## EXERCISE INSTRUCTIONS
From the entries below, please output exactly the lines starting at the one containing "ti_group_id : bytes;" and ending at the one containing "si_message_id : string;", both included.

## SUPPLIED RECORDS
☆ ☆ ☆

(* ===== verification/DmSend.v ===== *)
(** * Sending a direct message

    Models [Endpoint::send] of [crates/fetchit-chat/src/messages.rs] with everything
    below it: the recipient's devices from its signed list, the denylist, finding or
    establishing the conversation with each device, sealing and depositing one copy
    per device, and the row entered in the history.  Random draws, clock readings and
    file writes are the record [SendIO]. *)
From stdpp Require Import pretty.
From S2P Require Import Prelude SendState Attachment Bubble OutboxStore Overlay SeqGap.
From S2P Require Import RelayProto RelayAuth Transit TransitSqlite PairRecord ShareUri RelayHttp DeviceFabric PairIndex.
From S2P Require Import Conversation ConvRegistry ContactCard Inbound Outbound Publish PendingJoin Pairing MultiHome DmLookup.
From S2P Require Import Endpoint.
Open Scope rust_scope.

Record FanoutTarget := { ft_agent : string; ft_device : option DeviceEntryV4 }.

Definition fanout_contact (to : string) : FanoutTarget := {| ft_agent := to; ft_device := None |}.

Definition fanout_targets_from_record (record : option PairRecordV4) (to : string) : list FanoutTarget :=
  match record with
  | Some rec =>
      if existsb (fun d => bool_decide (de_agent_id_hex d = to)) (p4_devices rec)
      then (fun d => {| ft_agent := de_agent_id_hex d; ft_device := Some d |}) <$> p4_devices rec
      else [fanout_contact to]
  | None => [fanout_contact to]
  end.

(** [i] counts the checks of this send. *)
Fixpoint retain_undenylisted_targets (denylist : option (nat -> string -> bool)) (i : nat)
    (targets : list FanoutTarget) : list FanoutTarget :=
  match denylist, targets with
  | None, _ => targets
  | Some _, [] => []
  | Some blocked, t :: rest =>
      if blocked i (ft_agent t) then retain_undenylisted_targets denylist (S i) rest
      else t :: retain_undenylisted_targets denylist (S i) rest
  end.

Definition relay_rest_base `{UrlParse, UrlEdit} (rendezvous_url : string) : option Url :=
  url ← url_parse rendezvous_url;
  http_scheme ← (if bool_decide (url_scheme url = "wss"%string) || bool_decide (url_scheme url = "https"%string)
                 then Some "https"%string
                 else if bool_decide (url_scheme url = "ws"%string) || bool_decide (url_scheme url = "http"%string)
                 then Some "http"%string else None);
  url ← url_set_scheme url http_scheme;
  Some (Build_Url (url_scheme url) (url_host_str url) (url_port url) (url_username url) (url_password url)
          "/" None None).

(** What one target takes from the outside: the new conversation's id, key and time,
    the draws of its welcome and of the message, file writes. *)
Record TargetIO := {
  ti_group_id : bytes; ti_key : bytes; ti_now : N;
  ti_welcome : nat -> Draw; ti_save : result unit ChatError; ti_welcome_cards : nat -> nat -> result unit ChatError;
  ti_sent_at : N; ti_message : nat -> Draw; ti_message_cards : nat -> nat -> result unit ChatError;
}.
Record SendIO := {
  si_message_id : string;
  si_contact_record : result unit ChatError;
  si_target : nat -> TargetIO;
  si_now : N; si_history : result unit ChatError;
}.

☆ ☆ ☆

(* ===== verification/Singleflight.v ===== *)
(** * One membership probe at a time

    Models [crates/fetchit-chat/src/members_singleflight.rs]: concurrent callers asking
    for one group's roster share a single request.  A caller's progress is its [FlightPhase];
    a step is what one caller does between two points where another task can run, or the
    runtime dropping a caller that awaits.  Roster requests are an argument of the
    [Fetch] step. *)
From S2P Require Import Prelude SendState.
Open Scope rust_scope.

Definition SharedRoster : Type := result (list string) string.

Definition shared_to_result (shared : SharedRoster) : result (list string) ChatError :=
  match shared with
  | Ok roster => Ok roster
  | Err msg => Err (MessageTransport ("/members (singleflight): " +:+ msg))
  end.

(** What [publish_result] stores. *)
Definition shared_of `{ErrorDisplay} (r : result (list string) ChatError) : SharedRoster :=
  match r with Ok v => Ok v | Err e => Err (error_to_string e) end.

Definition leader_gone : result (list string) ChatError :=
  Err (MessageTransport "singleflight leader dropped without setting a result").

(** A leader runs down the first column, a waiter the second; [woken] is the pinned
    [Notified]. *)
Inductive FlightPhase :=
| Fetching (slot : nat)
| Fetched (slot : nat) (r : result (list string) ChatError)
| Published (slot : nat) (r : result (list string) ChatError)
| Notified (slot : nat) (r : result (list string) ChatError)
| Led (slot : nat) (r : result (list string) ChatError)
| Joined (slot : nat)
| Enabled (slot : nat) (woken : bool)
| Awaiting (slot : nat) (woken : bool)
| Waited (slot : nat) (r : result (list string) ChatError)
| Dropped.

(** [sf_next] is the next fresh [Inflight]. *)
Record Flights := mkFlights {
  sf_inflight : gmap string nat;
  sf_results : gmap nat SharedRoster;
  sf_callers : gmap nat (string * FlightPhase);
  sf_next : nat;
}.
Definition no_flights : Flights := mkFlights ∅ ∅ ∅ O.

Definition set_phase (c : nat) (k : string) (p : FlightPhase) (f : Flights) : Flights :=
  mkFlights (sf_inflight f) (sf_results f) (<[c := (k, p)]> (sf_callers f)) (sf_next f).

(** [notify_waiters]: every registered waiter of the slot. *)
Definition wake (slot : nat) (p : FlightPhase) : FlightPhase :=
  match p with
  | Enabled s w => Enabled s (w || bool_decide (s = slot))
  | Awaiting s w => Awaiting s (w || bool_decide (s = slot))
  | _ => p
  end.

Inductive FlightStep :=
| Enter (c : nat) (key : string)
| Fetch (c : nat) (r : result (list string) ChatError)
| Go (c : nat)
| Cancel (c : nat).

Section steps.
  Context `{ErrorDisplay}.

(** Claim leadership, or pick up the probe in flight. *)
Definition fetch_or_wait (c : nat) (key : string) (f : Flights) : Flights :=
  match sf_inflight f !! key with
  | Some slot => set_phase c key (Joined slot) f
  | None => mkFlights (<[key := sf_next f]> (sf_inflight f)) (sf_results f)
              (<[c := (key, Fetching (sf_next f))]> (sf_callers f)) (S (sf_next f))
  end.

☆ ☆ ☆

## RESULT OF THE EXERCISE
  ti_group_id : bytes; ti_key : bytes; ti_now : N;
  ti_welcome : nat -> Draw; ti_save : result unit ChatError; ti_welcome_cards : nat -> nat -> result unit ChatError;
  ti_sent_at : N; ti_message : nat -> Draw; ti_message_cards : nat -> nat -> result unit ChatError;
}.
Record SendIO := {
  si_message_id : string;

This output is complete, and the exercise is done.